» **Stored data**
<<<<

(** * Process supervision core of the forking proxy (nc_process.c)

    A shallow embedding of the master control loop, the listener
    generation builder, the cross-generation socket migrator, the worker
    spawner and the shutdown sequencer, together with the properties the
    design document states about them.

    Pointers are modelled by what they identify: a pool pointer is the
    address of its context plus the index in that context's pool array,
    a connection pointer is a key of the connection heap.  Every
    function of the file runs in a small state monad over a [world]
    (connection heap, process-wide flags, execution trace, state of the
    collaborators), with an outcome that is either a normal return or a
    stop of the process (null dereference, abort, exit).

    The file has three parts: the model of nc_process.c, the vocabulary
    of the properties, and the properties with their proofs. *)

From stdpp Require Import base gmap list strings.
From Stdlib Require Import ZArith.

Open Scope Z_scope.

(** ** Data model *)

(** [rstatus_t] codes used by this file and its collaborators; their
    numeric values are not used by the file, which only tests
    [status != NC_OK]. *)
Inductive rstatus_t := NC_OK | NC_ERROR | NC_EAGAIN | NC_ENOMEM.

Inductive role_t := ROLE_MASTER | ROLE_WORKER.

#[global] Instance rstatus_eq_dec : EqDecision rstatus_t.
Proof. solve_decision. Defined.

#[global] Instance role_eq_dec : EqDecision role_t.
Proof. solve_decision. Defined.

>>>>

» **WHAT IS BEING ASKED**
From the first line of the data through the line with "address of its", quote each line exactly and add nothing else.

» **OUTPUT BELOW**
(** * Process supervision core of the forking proxy (nc_process.c)

    A shallow embedding of the master control loop, the listener
    generation builder, the cross-generation socket migrator, the worker
    spawner and the shutdown sequencer, together with the properties the
    design document states about them.

    Pointers are modelled by what they identify: a pool pointer is the
    address of its context plus the index in that context's pool array,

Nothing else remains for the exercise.